Caliche is a soft limestone material which is mined from areas with calcium-carbonate soils and limestone bedrock. It is best known as a road bed material, but it can be processed into an unfired building block, stabilized with an additive such as cement. Other earth materials include soil blocks typically stabilized with a cement additive and produced with forms or compression.

Rammed Earth consists of walls made from moist, sandy soil, or stabilized soil, which is tamped into form work. Walls are a minimum of 12″ thick. Soils should contain about 30% clay and 70% sand.

==Considerations==

The use of locally available and indigenous earth materials has several advantages in terms of sustainability. They are:

Reduction of energy costs related to transportation.
Reduction of material costs due to reduced transportation costs, especially for well-established industries.
Support of local businesses and resource bases.
Care must be taken to ensure that non-renewable earth materials are not over-extracted. Ecological balance within the region needs to be maintained while efficiently utilizing its resources. Many local suppliers carry materials that have been shipped in from out of the area, so it is important to ask for locally produced/quarried materials.
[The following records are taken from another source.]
(* ===== verification/Logging.v ===== *)
(** * Logging ([src/common/logging.cpp])

    The process-wide logger: what [initialize] sets up, which messages the
    logging macros write and where, and [shutdown].  spdlog is the class
    [Spdlog]: how a record is formatted and what happens to the file when a sink
    is made. *)
From S2P Require Import Prelude Double Types.
Open Scope Z_scope.

(** Contents of the files by path. *)
Abbreviation log_files := (gmap cstring cstring).

(** [format_record] is the pattern applied to a message; [open_file_sink] makes a
    [basic_file_sink_mt(path, truncate)], [None] when it throws; [open_stderr]
    is whether the console sink could be made. *)
Class Spdlog := {
  format_record : Level → cstring → cstring;
  open_stderr : bool;
  open_file_sink : cstring → bool → log_files → option log_files;
}.

Class SpdlogLaws `{SP : Spdlog} : Prop := {
  (* the constructor truncates or creates the file, or appends to it *)
  file_sink_opens path truncate fs fs' :
    open_file_sink path truncate fs = Some fs' →
    fs' = <[path := if truncate then [] else default [] (fs !! path)]> fs;
}.

Inductive sink := StderrSink | FileSink (path : cstring).

Record Logger := mkLogger { lo_sinks : list sink; lo_level : Level }.

(** [g_logger] and [g_level], with what has been written to stderr. *)
Record LogState := mkLogState {
  lg_logger : option Logger;
  lg_level : Level;
  lg_stderr : cstring;
  lg_files : log_files;
}.

Definition initial_log (fs : log_files) : LogState := mkLogState None LInfo [] fs.

(** The numbers of [to_spdlog]: trace is 0, critical is 5. *)
Definition to_spdlog (l : Level) : Z :=
  match l with
  | LTrace => 0 | LDebug => 1 | LInfo => 2 | LWarn => 3 | LError => 4 | LCritical => 5
  end.

Section logging.
Context {SP : Spdlog}.

(** Anything thrown leaves no logger, but what was opened stays opened. *)
Definition initialize (level : Level) (log_path : cstring) (st : LogState) : LogState :=
  if negb open_stderr then mkLogState None level (lg_stderr st) (lg_files st)
  else if is_empty log_path then
    mkLogState (Some (mkLogger [StderrSink] level)) level (lg_stderr st) (lg_files st)
  else
    match open_file_sink log_path true (lg_files st) with
    | None => mkLogState None level (lg_stderr st) (lg_files st)
    | Some fs =>
        mkLogState (Some (mkLogger [StderrSink; FileSink log_path] level)) level
          (lg_stderr st) fs
    end.

Definition write_sink (text : cstring) (st : LogState) (s : sink) : LogState :=
  match s with
  | StderrSink =>
      mkLogState (lg_logger st) (lg_level st) (lg_stderr st ++ text) (lg_files st)
  | FileSink path =>
      mkLogState (lg_logger st) (lg_level st) (lg_stderr st)
        (<[path := default [] (lg_files st !! path) ++ text]> (lg_files st))
  end.

(** The macros [EZCAP_LOG_TRACE] to [EZCAP_LOG_CRITICAL]. *)
Definition log_message (l : Level) (msg : cstring) (st : LogState) : LogState :=
  match lg_logger st with
  | None => st
  | Some lo =>
      if to_spdlog (lo_level lo) <=? to_spdlog l
      then foldl (write_sink (format_record l msg)) st (lo_sinks lo)
      else st
  end.

Definition shutdown (st : LogState) : LogState :=
  mkLogState None (lg_level st) (lg_stderr st) (lg_files st).

Definition log_all (msgs : list (Level * cstring)) (st : LogState) : LogState :=
  foldl (λ st m, log_message m.1 m.2 st) st msgs.

(** The records a list of messages leaves at a level. *)
Definition records (level : Level) (msgs : list (Level * cstring)) : cstring :=
  concat ((λ m, format_record m.1 m.2)
    <$> filter (λ m, to_spdlog level ≤ to_spdlog m.1) msgs).

(** [text] went to stderr and to the file, and nowhere else. *)
Definition written (path text : cstring) (st st' : LogState) : Prop :=
  lg_logger st' = lg_logger st ∧ lg_stderr st' = lg_stderr st ++ text ∧
  default [] (lg_files st' !! path) = default [] (lg_files st !! path) ++ text ∧
  ∀ p, p ≠ path → lg_files st' !! p = lg_files st !! p.

(** ** Lemmas *)
Lemma logged_nil path st : written path [] st st.
Proof. unfold written. by rewrite !app_nil_r. Qed.

Lemma logged_trans path a b st1 st2 st3 :
  written path a st1 st2 → written path b st2 st3 → written path (a ++ b) st1 st3.
Proof.
  intros (L1 & E1 & F1 & O1) (L2 & E2 & F2 & O2).
  split; [congruence|]. split; [by rewrite E2, E1, (assoc_L (++))|].
  split; [by rewrite F2, F1, (assoc_L (++))|]. intros p Hp. by rewrite O2, O1.
Qed.

Lemma log_message_written level path l msg st :
  lg_logger st = Some (mkLogger [StderrSink; FileSink path] level) →
  written path (records level [(l, msg)]) st (log_message l msg st).
Proof.
  intros Hst. unfold log_message, records. rewrite Hst, filter_cons, filter_nil.
  cbn [lo_level lo_sinks fst].
  destruct (Z.leb_spec (to_spdlog level) (to_spdlog l)).
  2:{ rewrite decide_False by lia. apply logged_nil. }
  rewrite decide_True by done. cbn [fmap list_fmap concat fst snd]. rewrite app_nil_r.
  cbn [foldl write_sink]. split; [done|]. split; [done|]. cbn [lg_files]. split.
  - by rewrite lookup_insert_eq.
  - intros p Hp. by rewrite lookup_insert_ne.
Qed.

Lemma records_cons level m msgs :
  records level (m :: msgs) = records level [m] ++ records level msgs.
Proof.
  unfold records. rewrite !filter_cons, filter_nil. case_decide; [|done].
  cbn [fmap list_fmap concat]. by rewrite app_nil_r.
Qed.

Lemma log_all_written level path msgs st :
  lg_logger st = Some (mkLogger [StderrSink; FileSink path] level) →
  written path (records level msgs) st (log_all msgs st).
Proof.
  revert st. induction msgs as [|[l msg] msgs IH]; intros st Hst; [apply logged_nil|].
  pose proof (log_message_written level path l msg st Hst) as Hw.
  rewrite records_cons. eapply logged_trans; [done|]. apply IH.
  destruct Hw as (-> & _). done.
Qed.

(** After a successful start with a log file the file holds exactly the
    records of the messages at or above the configured level, in order, and no
    other file has changed; whatever the file held before is gone. *)
Theorem log_file_contents {SL : SpdlogLaws} level path msgs st :
  path ≠ [] → is_Some (lg_logger (initialize level path st)) →
  let st' := log_all msgs (initialize level path st) in
  default [] (lg_files st' !! path) = records level msgs ∧
  lg_stderr st' = lg_stderr st ++ records level msgs ∧
  ∀ p, p ≠ path → lg_files st' !! p = lg_files st !! p.
Proof.
  unfold initialize. intros Hp%is_empty_false Hs. rewrite Hp in *.
  destruct open_stderr; cbn [negb] in *; [|by destruct Hs].
  destruct (open_file_sink path true (lg_files st)) as [fs|] eqn:Ho; [|by destruct Hs].
  apply file_sink_opens in Ho as ->.
  destruct (log_all_written level path msgs (mkLogState
    (Some (mkLogger [StderrSink; FileSink path] level)) level (lg_stderr st)
    (<[path := []]> (lg_files st))) eq_refl) as (_ & He & Hf & Ho).
  cbn [lg_files lg_stderr] in *. rewrite lookup_insert_eq in Hf.
  split; [exact Hf|]. split; [exact He|]. intros p Hne. rewrite Ho by done.
  by rewrite lookup_insert_ne.
Qed.

(** A logger that could not be set up, or was shut down, writes nothing. *)
Lemma log_all_silent msgs st : lg_logger st = None → log_all msgs st = st.
Proof.
  intros Hst. induction msgs as [|[l msg] msgs IH]; [done|].
  cbn [log_all foldl fst snd]. unfold log_message. by rewrite Hst.
Qed.
End logging.

(** Every file can be opened and the record is the message on a line. *)
Definition plain_spdlog : Spdlog := {|
  format_record l msg := level_name l ++ lit ": " ++ msg ++ ["010"%char];
  open_stderr := true;
  open_file_sink path truncate fs :=
    Some (<[path := if truncate then [] else default [] (fs !! path)]> fs);
|}.

Lemma plain_spdlog_laws : SpdlogLaws (SP := plain_spdlog).
Proof. split. by intros path truncate fs fs' [= <-]. Qed.

(** The log of an earlier run is not kept. *)
Lemma log_file_contents_witness :
  let before := initial_log {[lit "/log" := lit "earlier run"]} in
  default [] (lg_files (log_all (SP := plain_spdlog)
    [(LDebug, lit "a"); (LError, lit "b")]
    (initialize (SP := plain_spdlog) LInfo (lit "/log") before)) !! lit "/log")
  = lit "error: b" ++ ["010"%char].
Proof.
  apply (log_file_contents (SP := plain_spdlog) (SL := plain_spdlog_laws) LInfo (lit "/log")
    [(LDebug, lit "a"); (LError, lit "b")] (initial_log {[lit "/log" := lit "earlier run"]}));
    [discriminate|by eexists].
Defined.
Both brick and stone materials are aesthetically pleasing, durable, and low maintenance. Exterior walls weather well, eliminating the need for constant refinishing and sealing. Interior use of brick and stone can also provide excellent thermal mass, or be used to provide radiant heat. Some stone and brick makes an ideal flooring or exterior paving material, cool in summer and possessing good thermal properties for passive solar heating. Caliche block has been produced for applications similar to stone and brick mentioned above. Caliche or earth material block has special structural and finishing characteristics.

Rammed earth is more often considered for use in walls, although it can also be used for floors. Rammed earth and caliche block can be used for structural walls, and offer great potential as low-cost material alternatives with low embodied energy. In addition, such materials are fireproof.

Caliche block and rammed earth can be produced on-site. It is very important to have soils tested for construction material use. Some soils, such as highly expansive or bentonite soils, are not suitable for structural use. Testing labs are available in most areas to determine material suitability for structural use and meeting codes.

Soils for traditional adobe construction are not found in some areas, but other soils for earth building options are available. Many areas have a high percentage of soils suitable for ramming.
(Official areas are approximately 19,610 acres in the Austin, TX area, according to the US. Department of Agriculture).

Caliche is also abundant in many areas (covering 14% of the Austin geographic area, for instance) and is readily available locally.